▸ **What you will do**:
Beneath this task are records; print exactly the stretch of them from the line with "exists s', (eax" through the line with "erewrite bind_ok by reflexivity. cbn [to_ecx", both ends included.

▸ **Records to use**:
◇ ◇ ◇ ◇ ◇ ◇ ◇

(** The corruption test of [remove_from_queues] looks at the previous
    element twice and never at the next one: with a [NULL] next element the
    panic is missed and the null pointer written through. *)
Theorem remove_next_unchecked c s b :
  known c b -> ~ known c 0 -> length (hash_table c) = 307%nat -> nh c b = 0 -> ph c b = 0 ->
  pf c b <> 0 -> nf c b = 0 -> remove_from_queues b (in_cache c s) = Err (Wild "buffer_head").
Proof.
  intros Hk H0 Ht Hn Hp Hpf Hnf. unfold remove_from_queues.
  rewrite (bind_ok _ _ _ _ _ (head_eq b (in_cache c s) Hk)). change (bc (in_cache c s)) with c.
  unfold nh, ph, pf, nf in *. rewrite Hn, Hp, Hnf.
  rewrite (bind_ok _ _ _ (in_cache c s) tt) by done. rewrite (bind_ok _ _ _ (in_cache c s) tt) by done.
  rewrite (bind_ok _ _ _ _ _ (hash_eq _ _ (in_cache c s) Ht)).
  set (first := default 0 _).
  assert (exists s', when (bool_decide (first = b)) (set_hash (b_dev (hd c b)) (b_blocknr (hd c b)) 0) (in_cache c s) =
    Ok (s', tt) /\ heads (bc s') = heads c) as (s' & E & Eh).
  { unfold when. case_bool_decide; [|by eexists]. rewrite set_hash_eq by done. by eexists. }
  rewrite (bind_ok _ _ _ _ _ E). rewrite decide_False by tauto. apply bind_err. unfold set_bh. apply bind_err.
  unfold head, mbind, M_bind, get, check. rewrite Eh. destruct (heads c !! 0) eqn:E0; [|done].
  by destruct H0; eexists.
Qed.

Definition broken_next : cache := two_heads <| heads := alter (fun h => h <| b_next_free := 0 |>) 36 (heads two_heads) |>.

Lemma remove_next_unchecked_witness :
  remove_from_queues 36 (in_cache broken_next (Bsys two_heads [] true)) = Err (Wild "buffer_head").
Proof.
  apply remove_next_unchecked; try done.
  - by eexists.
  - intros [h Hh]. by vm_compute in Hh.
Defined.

◇ ◇ ◇ ◇ ◇ ◇ ◇

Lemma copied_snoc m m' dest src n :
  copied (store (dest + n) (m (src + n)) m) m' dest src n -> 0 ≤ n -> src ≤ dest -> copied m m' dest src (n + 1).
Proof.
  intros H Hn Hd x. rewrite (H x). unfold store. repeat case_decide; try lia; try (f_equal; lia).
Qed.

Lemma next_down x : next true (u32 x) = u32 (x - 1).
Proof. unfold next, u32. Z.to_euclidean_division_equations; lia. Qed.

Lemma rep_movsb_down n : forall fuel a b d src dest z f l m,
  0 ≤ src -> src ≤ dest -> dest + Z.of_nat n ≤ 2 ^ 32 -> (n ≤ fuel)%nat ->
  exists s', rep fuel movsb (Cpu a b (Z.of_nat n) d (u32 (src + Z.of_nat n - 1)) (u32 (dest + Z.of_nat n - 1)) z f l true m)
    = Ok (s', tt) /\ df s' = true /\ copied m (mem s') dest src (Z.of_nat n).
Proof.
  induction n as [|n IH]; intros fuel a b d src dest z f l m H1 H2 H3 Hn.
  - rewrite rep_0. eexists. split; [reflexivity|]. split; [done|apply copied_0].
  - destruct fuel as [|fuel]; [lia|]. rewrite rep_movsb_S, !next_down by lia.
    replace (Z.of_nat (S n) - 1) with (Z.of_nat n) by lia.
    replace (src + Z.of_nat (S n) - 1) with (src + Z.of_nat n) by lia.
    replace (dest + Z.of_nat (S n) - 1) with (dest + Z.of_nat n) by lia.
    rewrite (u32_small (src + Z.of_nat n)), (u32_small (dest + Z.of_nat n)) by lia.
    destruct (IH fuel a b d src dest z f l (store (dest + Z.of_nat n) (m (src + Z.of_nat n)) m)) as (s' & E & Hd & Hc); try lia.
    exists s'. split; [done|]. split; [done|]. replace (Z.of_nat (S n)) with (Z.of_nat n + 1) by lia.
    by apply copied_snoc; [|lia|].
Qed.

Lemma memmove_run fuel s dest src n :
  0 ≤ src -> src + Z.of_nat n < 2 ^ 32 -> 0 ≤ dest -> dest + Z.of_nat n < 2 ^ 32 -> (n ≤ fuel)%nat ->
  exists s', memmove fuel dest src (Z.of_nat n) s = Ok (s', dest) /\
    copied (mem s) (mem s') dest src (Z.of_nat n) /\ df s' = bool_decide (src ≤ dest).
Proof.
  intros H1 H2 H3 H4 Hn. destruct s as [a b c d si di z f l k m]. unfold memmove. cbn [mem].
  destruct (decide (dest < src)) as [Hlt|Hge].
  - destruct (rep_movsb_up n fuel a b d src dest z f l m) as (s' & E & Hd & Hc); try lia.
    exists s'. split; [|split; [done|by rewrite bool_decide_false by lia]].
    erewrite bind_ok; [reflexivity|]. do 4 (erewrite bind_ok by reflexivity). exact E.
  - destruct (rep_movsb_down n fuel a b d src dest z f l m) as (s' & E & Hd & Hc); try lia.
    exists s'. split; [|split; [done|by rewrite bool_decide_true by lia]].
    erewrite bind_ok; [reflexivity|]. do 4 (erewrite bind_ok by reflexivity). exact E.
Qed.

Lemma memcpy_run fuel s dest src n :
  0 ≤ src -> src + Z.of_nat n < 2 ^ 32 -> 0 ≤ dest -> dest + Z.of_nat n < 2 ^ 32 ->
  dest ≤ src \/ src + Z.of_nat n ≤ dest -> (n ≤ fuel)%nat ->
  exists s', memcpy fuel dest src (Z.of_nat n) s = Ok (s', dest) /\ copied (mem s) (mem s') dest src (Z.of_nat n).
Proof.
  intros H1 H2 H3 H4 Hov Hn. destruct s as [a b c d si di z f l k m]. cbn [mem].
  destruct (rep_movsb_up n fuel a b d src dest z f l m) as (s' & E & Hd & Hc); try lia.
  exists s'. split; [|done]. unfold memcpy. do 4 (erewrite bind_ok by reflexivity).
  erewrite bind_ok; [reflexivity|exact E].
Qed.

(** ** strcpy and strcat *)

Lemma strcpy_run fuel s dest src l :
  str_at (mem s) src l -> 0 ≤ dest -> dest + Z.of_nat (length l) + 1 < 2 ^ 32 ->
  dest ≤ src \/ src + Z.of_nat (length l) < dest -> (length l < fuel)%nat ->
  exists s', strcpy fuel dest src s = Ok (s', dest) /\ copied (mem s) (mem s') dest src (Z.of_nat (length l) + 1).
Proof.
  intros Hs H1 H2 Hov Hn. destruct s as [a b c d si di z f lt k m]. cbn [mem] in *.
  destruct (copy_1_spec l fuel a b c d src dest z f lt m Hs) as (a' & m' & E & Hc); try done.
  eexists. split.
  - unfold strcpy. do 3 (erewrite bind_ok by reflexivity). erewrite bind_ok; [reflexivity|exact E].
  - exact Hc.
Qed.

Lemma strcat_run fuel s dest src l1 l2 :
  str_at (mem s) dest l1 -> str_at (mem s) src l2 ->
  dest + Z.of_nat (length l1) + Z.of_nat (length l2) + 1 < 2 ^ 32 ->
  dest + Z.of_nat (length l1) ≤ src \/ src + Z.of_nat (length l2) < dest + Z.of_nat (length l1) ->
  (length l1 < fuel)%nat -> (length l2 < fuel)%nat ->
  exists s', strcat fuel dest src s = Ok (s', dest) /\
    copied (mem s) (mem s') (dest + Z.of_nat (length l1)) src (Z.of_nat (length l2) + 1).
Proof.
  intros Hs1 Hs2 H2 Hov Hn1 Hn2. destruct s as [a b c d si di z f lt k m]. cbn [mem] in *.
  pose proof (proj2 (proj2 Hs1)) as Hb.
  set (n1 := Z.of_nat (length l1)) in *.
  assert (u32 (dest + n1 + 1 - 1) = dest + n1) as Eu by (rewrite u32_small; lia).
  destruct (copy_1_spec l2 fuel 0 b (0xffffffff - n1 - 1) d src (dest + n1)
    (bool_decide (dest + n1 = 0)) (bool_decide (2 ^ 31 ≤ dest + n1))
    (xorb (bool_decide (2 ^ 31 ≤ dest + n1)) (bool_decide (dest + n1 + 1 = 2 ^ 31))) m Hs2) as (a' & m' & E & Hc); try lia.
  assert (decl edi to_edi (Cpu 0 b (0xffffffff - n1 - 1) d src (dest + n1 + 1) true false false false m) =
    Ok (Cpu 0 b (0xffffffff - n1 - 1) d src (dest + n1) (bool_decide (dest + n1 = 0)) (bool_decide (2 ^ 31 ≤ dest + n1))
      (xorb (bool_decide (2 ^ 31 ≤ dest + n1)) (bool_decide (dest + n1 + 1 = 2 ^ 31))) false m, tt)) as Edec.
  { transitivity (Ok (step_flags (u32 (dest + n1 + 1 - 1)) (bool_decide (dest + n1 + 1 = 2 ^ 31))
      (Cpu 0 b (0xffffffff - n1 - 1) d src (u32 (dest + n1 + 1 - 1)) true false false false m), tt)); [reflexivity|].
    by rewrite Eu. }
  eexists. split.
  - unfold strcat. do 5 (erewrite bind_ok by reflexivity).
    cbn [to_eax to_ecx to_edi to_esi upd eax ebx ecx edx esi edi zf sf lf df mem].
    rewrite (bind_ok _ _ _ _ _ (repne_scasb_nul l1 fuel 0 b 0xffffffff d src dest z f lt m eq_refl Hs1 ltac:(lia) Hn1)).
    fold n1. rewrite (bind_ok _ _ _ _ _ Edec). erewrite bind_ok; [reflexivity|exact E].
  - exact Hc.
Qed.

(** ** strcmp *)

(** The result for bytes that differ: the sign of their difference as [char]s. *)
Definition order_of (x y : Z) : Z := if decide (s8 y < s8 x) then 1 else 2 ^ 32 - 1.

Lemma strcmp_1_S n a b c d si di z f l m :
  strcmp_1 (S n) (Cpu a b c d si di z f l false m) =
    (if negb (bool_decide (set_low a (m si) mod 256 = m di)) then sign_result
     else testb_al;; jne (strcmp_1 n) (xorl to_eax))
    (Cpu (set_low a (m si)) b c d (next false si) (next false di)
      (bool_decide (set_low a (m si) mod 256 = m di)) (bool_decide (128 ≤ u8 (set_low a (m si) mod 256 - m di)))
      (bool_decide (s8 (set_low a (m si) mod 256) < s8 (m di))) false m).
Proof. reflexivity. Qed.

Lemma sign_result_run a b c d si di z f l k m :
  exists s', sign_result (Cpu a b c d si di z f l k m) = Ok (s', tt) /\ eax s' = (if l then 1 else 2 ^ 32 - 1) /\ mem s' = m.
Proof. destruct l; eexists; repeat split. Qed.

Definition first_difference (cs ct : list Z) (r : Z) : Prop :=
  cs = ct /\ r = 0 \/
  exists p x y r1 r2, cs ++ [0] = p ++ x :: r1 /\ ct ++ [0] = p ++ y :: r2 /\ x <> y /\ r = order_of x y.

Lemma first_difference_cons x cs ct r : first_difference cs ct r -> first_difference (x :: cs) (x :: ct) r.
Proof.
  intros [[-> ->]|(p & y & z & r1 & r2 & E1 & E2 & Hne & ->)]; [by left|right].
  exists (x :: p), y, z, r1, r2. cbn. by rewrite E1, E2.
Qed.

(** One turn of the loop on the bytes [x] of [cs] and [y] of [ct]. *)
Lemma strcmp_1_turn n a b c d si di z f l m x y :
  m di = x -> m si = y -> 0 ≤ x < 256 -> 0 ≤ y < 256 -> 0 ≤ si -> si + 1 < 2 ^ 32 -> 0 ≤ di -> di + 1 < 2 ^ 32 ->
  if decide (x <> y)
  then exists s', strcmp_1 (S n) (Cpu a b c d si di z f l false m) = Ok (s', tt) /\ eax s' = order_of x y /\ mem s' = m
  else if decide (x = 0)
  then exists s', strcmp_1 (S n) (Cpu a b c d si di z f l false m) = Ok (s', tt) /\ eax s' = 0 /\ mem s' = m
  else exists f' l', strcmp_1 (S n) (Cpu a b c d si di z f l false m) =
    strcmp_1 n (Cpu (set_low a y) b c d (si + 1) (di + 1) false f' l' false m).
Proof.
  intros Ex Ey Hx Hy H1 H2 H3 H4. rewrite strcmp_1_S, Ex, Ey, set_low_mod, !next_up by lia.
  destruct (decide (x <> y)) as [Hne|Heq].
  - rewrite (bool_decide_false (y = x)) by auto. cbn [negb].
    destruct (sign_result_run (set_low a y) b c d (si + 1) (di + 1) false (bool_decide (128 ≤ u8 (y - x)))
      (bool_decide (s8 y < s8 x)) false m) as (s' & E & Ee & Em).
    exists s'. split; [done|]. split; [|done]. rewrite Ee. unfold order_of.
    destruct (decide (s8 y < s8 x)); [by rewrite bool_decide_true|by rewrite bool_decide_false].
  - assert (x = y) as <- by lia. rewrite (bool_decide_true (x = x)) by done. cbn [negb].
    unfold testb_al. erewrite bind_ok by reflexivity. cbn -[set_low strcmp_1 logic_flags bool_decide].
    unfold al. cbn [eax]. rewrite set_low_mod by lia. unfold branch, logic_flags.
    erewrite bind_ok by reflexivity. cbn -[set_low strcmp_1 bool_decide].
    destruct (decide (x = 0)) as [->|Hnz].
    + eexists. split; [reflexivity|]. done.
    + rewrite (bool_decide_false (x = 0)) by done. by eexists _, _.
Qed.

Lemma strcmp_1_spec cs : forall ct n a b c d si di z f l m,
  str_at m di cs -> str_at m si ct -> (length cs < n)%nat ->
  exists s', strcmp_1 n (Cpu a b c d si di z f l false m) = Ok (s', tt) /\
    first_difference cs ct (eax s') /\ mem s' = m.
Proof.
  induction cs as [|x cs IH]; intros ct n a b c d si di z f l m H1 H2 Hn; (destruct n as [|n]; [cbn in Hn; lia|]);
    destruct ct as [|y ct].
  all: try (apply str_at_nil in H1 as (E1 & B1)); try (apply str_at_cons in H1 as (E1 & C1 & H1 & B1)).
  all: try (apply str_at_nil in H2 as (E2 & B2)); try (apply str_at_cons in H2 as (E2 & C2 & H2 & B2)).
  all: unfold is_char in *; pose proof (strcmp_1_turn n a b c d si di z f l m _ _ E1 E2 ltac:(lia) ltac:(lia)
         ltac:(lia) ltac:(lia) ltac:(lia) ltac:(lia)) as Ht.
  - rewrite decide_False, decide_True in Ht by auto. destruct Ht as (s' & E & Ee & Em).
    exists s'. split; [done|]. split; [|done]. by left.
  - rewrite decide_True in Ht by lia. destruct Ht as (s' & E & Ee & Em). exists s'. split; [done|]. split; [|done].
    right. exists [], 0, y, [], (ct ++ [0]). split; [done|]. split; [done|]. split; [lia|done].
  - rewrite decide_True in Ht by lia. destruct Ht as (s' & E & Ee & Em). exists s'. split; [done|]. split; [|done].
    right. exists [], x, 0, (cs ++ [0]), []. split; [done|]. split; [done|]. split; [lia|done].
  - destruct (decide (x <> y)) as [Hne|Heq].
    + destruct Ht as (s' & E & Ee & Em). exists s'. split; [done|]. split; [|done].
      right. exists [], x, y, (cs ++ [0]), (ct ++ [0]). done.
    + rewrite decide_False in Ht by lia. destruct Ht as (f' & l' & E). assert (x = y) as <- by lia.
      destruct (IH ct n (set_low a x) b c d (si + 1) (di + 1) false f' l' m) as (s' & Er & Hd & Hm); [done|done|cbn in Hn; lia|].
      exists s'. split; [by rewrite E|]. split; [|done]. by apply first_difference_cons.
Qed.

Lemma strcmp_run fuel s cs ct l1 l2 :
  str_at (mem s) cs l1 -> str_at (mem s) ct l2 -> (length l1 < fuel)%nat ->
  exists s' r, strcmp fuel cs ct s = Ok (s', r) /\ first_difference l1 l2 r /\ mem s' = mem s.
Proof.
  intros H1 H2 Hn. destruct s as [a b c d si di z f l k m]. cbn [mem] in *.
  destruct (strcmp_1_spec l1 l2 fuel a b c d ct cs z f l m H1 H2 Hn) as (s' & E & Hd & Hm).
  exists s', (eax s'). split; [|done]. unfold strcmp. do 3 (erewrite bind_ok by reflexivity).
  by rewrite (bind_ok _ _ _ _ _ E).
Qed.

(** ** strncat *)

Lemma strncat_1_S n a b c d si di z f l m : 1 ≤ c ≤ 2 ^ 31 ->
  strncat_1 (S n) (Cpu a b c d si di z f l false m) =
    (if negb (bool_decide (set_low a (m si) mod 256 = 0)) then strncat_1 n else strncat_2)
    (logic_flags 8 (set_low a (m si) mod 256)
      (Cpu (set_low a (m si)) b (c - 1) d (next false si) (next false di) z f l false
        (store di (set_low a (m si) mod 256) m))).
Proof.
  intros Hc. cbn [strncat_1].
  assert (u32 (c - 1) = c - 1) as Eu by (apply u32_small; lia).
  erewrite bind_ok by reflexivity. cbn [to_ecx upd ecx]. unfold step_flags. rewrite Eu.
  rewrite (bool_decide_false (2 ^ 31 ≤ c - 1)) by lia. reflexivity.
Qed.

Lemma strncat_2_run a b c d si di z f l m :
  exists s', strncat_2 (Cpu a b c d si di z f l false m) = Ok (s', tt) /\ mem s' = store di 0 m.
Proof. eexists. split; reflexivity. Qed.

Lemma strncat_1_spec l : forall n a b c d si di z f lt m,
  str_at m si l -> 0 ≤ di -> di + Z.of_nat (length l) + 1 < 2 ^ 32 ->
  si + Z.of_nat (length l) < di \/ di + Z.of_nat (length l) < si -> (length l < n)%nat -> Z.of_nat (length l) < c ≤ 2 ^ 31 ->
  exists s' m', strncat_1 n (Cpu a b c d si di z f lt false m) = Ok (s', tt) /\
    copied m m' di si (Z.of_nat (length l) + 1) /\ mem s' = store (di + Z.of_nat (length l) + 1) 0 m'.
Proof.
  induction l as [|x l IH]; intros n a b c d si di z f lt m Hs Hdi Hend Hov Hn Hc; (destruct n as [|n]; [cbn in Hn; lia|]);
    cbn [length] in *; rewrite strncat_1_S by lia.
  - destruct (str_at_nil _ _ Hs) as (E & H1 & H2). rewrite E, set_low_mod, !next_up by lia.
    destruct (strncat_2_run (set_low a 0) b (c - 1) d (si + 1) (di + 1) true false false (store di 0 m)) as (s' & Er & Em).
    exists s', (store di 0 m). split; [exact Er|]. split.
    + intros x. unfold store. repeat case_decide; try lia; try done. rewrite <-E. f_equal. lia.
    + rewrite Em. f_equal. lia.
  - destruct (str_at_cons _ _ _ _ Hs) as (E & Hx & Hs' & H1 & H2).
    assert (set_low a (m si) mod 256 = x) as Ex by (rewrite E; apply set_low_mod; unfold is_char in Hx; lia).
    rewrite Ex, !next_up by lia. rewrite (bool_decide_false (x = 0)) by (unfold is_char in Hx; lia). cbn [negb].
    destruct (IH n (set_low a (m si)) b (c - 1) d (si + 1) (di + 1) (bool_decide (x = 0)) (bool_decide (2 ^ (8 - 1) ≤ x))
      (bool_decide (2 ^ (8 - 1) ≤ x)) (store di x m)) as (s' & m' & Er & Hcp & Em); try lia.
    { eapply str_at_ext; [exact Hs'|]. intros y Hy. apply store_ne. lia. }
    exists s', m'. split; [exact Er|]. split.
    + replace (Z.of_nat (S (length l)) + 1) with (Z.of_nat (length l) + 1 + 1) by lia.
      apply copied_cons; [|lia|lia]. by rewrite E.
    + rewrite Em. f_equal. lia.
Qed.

◇ ◇ ◇ ◇ ◇ ◇ ◇

▸ **Exercise response**:
  exists s', (eax s'). split; [|done]. unfold strcmp. do 3 (erewrite bind_ok by reflexivity).
  by rewrite (bind_ok _ _ _ _ _ E).
Qed.

(** ** strncat *)

Lemma strncat_1_S n a b c d si di z f l m : 1 ≤ c ≤ 2 ^ 31 ->
  strncat_1 (S n) (Cpu a b c d si di z f l false m) =
    (if negb (bool_decide (set_low a (m si) mod 256 = 0)) then strncat_1 n else strncat_2)
    (logic_flags 8 (set_low a (m si) mod 256)
      (Cpu (set_low a (m si)) b (c - 1) d (next false si) (next false di) z f l false
        (store di (set_low a (m si) mod 256) m))).
Proof.
  intros Hc. cbn [strncat_1].
  assert (u32 (c - 1) = c - 1) as Eu by (apply u32_small; lia).
  erewrite bind_ok by reflexivity. cbn [to_ecx upd ecx]. unfold step_flags. rewrite Eu.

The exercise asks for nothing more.